傳統煎煮認為“逢殼必搗，逢子必破”。龍眼核為龍眼干燥成熟種子，呈類球形，表皮呈紅褐色，剖開后有2片子葉，質堅硬。本研究前期對龍眼核破碎程度進行了考察，在僅搗碎龍眼核表皮、不搗碎子葉的情況下，龍眼核標準湯劑出膏率為6.54%，沒食子酸、柯里拉京、鞣花酸含量分別為5.26、2.89、5.50mg/g，DPPH、ABTS自由基的IC50分別為0.2844、0.3700mg/mL，該情況下多酚類成分含量少，抗氧化效果較差，也不易凍干。結合實驗現象和文獻[16]分析，可能原因是此時提取液中化學成分多為龍眼核多糖，使得提取液較為黏稠，從而導致樣品在凍干和升華過程中擴散困難，影響凍干效率；當龍眼核表皮及子葉均被搗碎時，溶劑更易進入藥材內部，促使多酚類有效成分溶出，增強了抗氧化效果，也更易凍干，此時出膏率為18.44%，沒食子酸、柯里拉京、鞣花酸含量分別為6.42、6.65、11.38mg/g，DPPH、ABTS自由基的IC50分別為0.2466、0.2433mg/mL。

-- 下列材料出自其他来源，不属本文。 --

(** * India data-science job dashboard: the filter and the aggregates

    A shallow embedding of [app_india.py].  The script reads a table of job
    postings, narrows it with four sidebar controls and derives a fixed set
    of summaries from the narrowed table.  A data frame is embedded as the
    list of its rows, in index order, together with its column names; the
    pandas operations the script uses ([isin], [between], boolean-mask
    indexing, [median], [groupby], [value_counts], [sort_values], [head])
    are embedded as list functions with the same results.  What is handed
    to the page ([st.metric], the charts) is embedded as the value handed
    over; drawing is outside the model.

    Modelling choices.
    - A [float64] cell is an exact rational or [NaN] (a missing cell):
      comparisons, medians and the growth formula are exact, rounding
      error of the machine arithmetic and infinite cells are outside the
      model.
    - [job_title] and [company] may be missing, [job_category] and
      [seniority] may not; [min_experience_clean] is a whole number of
      years or missing; skill columns are boolean.
    - Where pandas leaves the order of equal keys open ([sort_values],
      [value_counts]) the embedding keeps their earlier order; the
      properties below do not depend on it.
    - [str.title] is embedded for ASCII column names. *)

From Stdlib Require Import List String Ascii ZArith QArith Qround Qabs Bool Lia.
From Stdlib Require Import DecimalString Lqa.
From Stdlib Require Import Sorting.Sorted Sorting.Permutation.
Import ListNotations.

Local Open Scope Z_scope.

(** ** Cells *)

Inductive float : Type :=
| NaN : float
| Fin : Q -> float.

Definition notna (x : float) : bool :=
  match x with NaN => false | Fin _ => true end.

(** [Series.between(left, right)]: [left <= x & x <= right], inclusive on
    both sides; a comparison with a missing cell is [False]. *)
Definition between (x : float) (left right : Q) : bool :=
  match x with
  | NaN => false
  | Fin q => Qle_bool left q && Qle_bool q right
  end.

Definition between_int (x : option Z) (left right : Z) : bool :=
  match x with
  | None => false
  | Some n => (left <=? n) && (n <=? right)
  end.

(** [x < y] on finite floats. *)
Definition Qlt_bool (x y : Q) : bool := negb (Qle_bool y x).

(** [Series.isin(values)]. *)
Definition isin (s : string) (values : list string) : bool :=
  existsb (String.eqb s) values.

(** ** Rows and tables

    The columns the script reads by name.  [job_title] and [company] are
    text cells that the CSV parser leaves missing when the field is empty;
    [job_category] and [seniority] are text ([sorted(unique())] over them
    is evaluated before anything else, which a missing cell would stop);
    [min_experience_clean] holds whole years or is missing; [cell] gives
    the boolean cell of any further column, by column name. *)
Record Row : Type := mkRow {
  job_title : option string;
  company : option string;
  job_category : string;
  seniority : string;
  avg_salary_lpa : float;
  min_experience_clean : option Z;
  cell : string -> bool
}.

Record DataFrame : Type := mkDF {
  columns : list string;
  rows : list Row
}.

(** [len(df)] *)
Definition len (df : DataFrame) : Z := Z.of_nat (List.length (rows df)).

(** [df[mask]]: the rows whose mask entry is true, in order; the columns
    are unchanged. *)
Definition select (mask : Row -> bool) (df : DataFrame) : DataFrame :=
  mkDF (columns df) (filter mask (rows df)).

(** ** The sidebar controls *)

Record FilterCriteria : Type := mkCriteria {
  selected_categories : list string;
  selected_seniority : string;
  salary_range : Q * Q;
  exp_range : Z * Z
}.

(** ** Apply filters (lines 64-71) *)

Definition base_mask (c : FilterCriteria) (r : Row) : bool :=
  isin (job_category r) (selected_categories c)
  && between (avg_salary_lpa r) (fst (salary_range c)) (snd (salary_range c))
  && between_int (min_experience_clean r) (fst (exp_range c)) (snd (exp_range c)).

Definition seniority_mask (c : FilterCriteria) (r : Row) : bool :=
  String.eqb (seniority r) (selected_seniority c).

Definition filtered_df (df : DataFrame) (c : FilterCriteria) : DataFrame :=
  let filtered := select (base_mask c) df in
  if negb (String.eqb (selected_seniority c) "All")
  then select (seniority_mask c) filtered
  else filtered.

(** ** Sorting

    [sort_by leb] is a stable insertion sort: an element is placed before
    the first later element it is [leb] to, so elements that compare equal
    keep their original order.  It stands for Python's [sorted] (which is
    stable, also under [reverse=True]) and for pandas' [sort_values] and
    [sort_index], whose order among equal keys pandas leaves open. *)
Section Sort.
Context {A : Type} (leb : A -> A -> bool).

Fixpoint insert_by (x : A) (l : list A) : list A :=
  match l with
  | [] => [x]
  | y :: l' => if leb x y then x :: l else y :: insert_by x l'
  end.

Fixpoint sort_by (l : list A) : list A :=
  match l with
  | [] => []
  | x :: l' => insert_by x (sort_by l')
  end.
End Sort.

(** [head(n)] *)
Definition head {A} (n : nat) (l : list A) : list A := firstn n l.

(** ** Series reductions *)

(** The non-missing values of a float column ([skipna]). *)
Definition dropna_float (xs : list float) : list Q :=
  flat_map (fun x => match x with NaN => [] | Fin q => [q] end) xs.

(** The non-missing values of any other column. *)
Definition dropna {K} (xs : list (option K)) : list K :=
  flat_map (fun x => match x with None => [] | Some k => [k] end) xs.

(** [Series.median()]: missing cells are skipped; the middle value of the
    sorted rest, or the mean of the two middle values; [NaN] when nothing
    is left. *)
Definition median (xs : list float) : float :=
  let v := sort_by Qle_bool (dropna_float xs) in
  let n := List.length v in
  match n with
  | O => NaN
  | _ => if Nat.odd n
         then Fin (nth (n / 2) v 0%Q)
         else Fin ((nth (n / 2 - 1) v 0%Q + nth (n / 2) v 0%Q) / 2)%Q
  end.

(** [Series.mean()] of a whole-number column, missing cells skipped. *)
Definition mean (xs : list (option Z)) : float :=
  let v := dropna xs in
  match v with
  | [] => NaN
  | _ => Fin (inject_Z (fold_right Z.add 0%Z v)
           / inject_Z (Z.of_nat (List.length v)))%Q
  end.

(** [Series.min()] and [Series.max()] of a float column. *)
Definition series_min (xs : list float) : float :=
  match sort_by Qle_bool (dropna_float xs) with
  | [] => NaN
  | q :: _ => Fin q
  end.

Definition series_max (xs : list float) : float :=
  match sort_by (fun a b => Qle_bool b a) (dropna_float xs) with
  | [] => NaN
  | q :: _ => Fin q
  end.

(** The order of [sort_values] on a float column: ascending, or descending
    under [ascending=False]; missing values go last either way. *)
Definition float_leb (a b : float) : bool :=
  match a, b with
  | _, NaN => true
  | NaN, Fin _ => false
  | Fin x, Fin y => Qle_bool x y
  end.

Definition float_geb (a b : float) : bool :=
  match a, b with
  | _, NaN => true
  | NaN, Fin _ => false
  | Fin x, Fin y => Qle_bool y x
  end.

(** ** Grouping and counting, over a key type with its equality and order *)
Section Keys.
Context {K : Type} (eqb leb : K -> K -> bool).

(** [Series.unique()]: the distinct values in order of first appearance. *)
Fixpoint unique (l : list K) : list K :=
  match l with
  | [] => []
  | x :: l' => x :: filter (fun y => negb (eqb y x)) (unique l')
  end.

(** The group keys of [groupby]: distinct non-missing values, sorted. *)
Definition group_keys (ks : list (option K)) : list K :=
  sort_by leb (unique (dropna ks)).

Definition has_key (key : Row -> option K) (k : K) (r : Row) : bool :=
  match key r with
  | None => false
  | Some k' => eqb k' k
  end.

(** The rows of one group. *)
Definition group (key : Row -> option K) (k : K) (df : DataFrame) : list Row :=
  filter (has_key key k) (rows df).

(** [df.groupby(key)['avg_salary_lpa'].median().reset_index()] *)
Definition groupby_median (key : Row -> option K) (df : DataFrame)
  : list (K * float) :=
  map (fun k => (k, median (map avg_salary_lpa (group key k df))))
      (group_keys (map key (rows df))).

(** Number of cells equal to [k]. *)
Definition occurrences (k : K) (xs : list (option K)) : Z :=
  Z.of_nat (List.length
    (filter (fun x => match x with None => false | Some k' => eqb k' k end) xs)).

(** [Series.value_counts()]: every distinct non-missing value with its
    number of occurrences, most frequent first. *)
Definition value_counts (xs : list (option K)) : list (K * Z) :=
  sort_by (fun a b => snd b <=? snd a)
          (map (fun k => (k, occurrences k xs)) (unique (dropna xs))).

(** [.sort_index()] on such a table. *)
Definition sort_index (t : list (K * Z)) : list (K * Z) :=
  sort_by (fun a b => leb (fst a) (fst b)) t.

(** [Series.nunique()] *)
Definition nunique (xs : list (option K)) : Z :=
  Z.of_nat (List.length (unique (dropna xs))).
End Keys.

(** ** Salary by seniority (lines 121-122) *)

Definition salary_by_seniority (fdf : DataFrame) : list (string * float) :=
  sort_by (fun a b => float_leb (snd a) (snd b))
    (groupby_median String.eqb String.leb (fun r => Some (seniority r)) fdf).

(** ** Salary by job category (lines 140-144) *)

Record CatSalary : Type := mkCatSalary {
  cs_job_category : string;
  cs_avg_salary_lpa : float;
  cs_count : Z
}.

(** The [count] aggregation of a column: its non-missing cells. *)
Definition count_cells {K} (xs : list (option K)) : Z :=
  Z.of_nat (List.length (dropna xs)).

Definition category_group (k : string) (fdf : DataFrame) : list Row :=
  group String.eqb (fun r => Some (job_category r)) k fdf.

故本研究在進行提取之前，將龍眼核表皮及子葉搗碎，并浸泡30min，以便有效成分溶出。

3.3 評價指標及方法選擇原因

以往提取工藝研究多以出膏率、指標成分含量作為評價指標[17―18]，但中藥成分復雜，僅通過控制出膏率及有效成分含量無法確保得到的是最佳提取工藝。因此，為了更全面、深入地進行評價，本研究在以關鍵指標含量和出膏率為評價指標的基礎上，將2個抗氧化藥效實驗結果作為主要評價指標。AHP法是一種主觀的評價方法，主要由研究者根據評價指標的重要性進行打分確定權重，CRITIC法則基于數據自身的變異性和指標間的沖突性來確定權重[19]。本研究將AHP法與CRITIC法相結合，相較于單一的評分方法，既體現了研究者的主觀判斷，也反映了數據的客觀特征，可以減少單一評分方法所帶來的偏差和局限性，使評價結果更為科學、合理。再通過對加水量、提取時間、提取次數3個因素的綜合考察，優化出龍眼核標準湯劑最佳提取工藝為第1次提取加14倍水，提取30min；第2、3次提取均加12倍水，提取20min。用此條件進行3批驗證實驗，平均綜合得分為97.96分，RSD為0.97%，表明該工藝穩定、可行。

綜上，本研究基于抗氧化活性，采用AHP-CRITIC法結合正交實驗優化的龍眼核標準湯劑提取工藝穩定可行。本研究結果可為龍眼核標準湯劑的深入開發利用提供依據。